--- Action item ---
Please copy out the entries below exactly, beginning with the line that contains "From S2P Require Import Prelude" and ending with the line that contains "intros Hstep. induction", and include nothing outside that span.

(Stored data entries)
- Opening Delimiter -
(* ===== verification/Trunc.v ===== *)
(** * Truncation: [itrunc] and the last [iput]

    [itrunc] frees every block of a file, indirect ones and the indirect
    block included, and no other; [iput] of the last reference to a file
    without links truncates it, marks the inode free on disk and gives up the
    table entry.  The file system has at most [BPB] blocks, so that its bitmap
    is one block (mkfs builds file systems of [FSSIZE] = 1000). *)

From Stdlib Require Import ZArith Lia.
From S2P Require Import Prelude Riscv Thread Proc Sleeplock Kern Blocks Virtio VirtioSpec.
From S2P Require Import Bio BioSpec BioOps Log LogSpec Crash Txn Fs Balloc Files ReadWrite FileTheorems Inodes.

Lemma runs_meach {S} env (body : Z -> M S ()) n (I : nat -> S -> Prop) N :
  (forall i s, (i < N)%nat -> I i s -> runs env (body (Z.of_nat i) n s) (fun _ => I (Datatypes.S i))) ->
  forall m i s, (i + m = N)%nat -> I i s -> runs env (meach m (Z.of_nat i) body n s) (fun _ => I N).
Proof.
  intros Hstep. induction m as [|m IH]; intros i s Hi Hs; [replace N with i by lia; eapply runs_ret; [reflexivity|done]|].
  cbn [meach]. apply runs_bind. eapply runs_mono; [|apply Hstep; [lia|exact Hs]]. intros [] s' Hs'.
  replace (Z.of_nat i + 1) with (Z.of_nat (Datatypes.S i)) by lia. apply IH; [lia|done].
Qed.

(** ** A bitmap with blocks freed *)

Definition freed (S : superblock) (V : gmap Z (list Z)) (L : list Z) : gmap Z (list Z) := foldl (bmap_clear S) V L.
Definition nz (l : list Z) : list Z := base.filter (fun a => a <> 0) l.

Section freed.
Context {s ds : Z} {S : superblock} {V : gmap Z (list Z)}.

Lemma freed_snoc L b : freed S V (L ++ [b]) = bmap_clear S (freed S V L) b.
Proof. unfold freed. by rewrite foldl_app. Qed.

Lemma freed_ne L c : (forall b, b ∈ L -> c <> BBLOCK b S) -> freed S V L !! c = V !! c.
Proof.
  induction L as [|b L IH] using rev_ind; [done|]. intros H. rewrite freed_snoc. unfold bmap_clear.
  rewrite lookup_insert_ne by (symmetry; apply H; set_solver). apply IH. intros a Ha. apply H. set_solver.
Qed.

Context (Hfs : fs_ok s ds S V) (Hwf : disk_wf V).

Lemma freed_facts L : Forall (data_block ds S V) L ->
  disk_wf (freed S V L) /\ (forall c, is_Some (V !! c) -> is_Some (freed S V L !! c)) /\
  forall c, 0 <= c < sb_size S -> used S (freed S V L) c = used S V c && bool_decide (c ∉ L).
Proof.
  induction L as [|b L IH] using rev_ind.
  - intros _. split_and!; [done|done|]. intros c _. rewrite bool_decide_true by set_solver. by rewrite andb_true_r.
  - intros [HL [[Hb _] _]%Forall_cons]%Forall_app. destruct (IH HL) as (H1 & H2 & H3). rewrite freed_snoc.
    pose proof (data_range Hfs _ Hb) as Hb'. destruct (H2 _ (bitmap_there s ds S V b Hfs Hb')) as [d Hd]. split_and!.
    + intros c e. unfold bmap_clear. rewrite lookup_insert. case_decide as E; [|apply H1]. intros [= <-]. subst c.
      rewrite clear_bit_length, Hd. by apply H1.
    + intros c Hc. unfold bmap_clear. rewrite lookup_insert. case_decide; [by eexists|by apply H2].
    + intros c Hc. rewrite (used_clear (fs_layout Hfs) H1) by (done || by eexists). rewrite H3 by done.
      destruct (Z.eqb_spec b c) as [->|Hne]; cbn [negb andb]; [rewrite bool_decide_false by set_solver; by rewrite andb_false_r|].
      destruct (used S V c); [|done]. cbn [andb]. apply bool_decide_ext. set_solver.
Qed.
- Closing Delimiter -
--- Problem solution ---
From S2P Require Import Prelude Riscv Thread Proc Sleeplock Kern Blocks Virtio VirtioSpec.
From S2P Require Import Bio BioSpec BioOps Log LogSpec Crash Txn Fs Balloc Files ReadWrite FileTheorems Inodes.

Lemma runs_meach {S} env (body : Z -> M S ()) n (I : nat -> S -> Prop) N :
  (forall i s, (i < N)%nat -> I i s -> runs env (body (Z.of_nat i) n s) (fun _ => I (Datatypes.S i))) ->
  forall m i s, (i + m = N)%nat -> I i s -> runs env (meach m (Z.of_nat i) body n s) (fun _ => I N).
Proof.
  intros Hstep. induction m as [|m IH]; intros i s Hi Hs; [replace N with i by lia; eapply runs_ret; [reflexivity|done]|].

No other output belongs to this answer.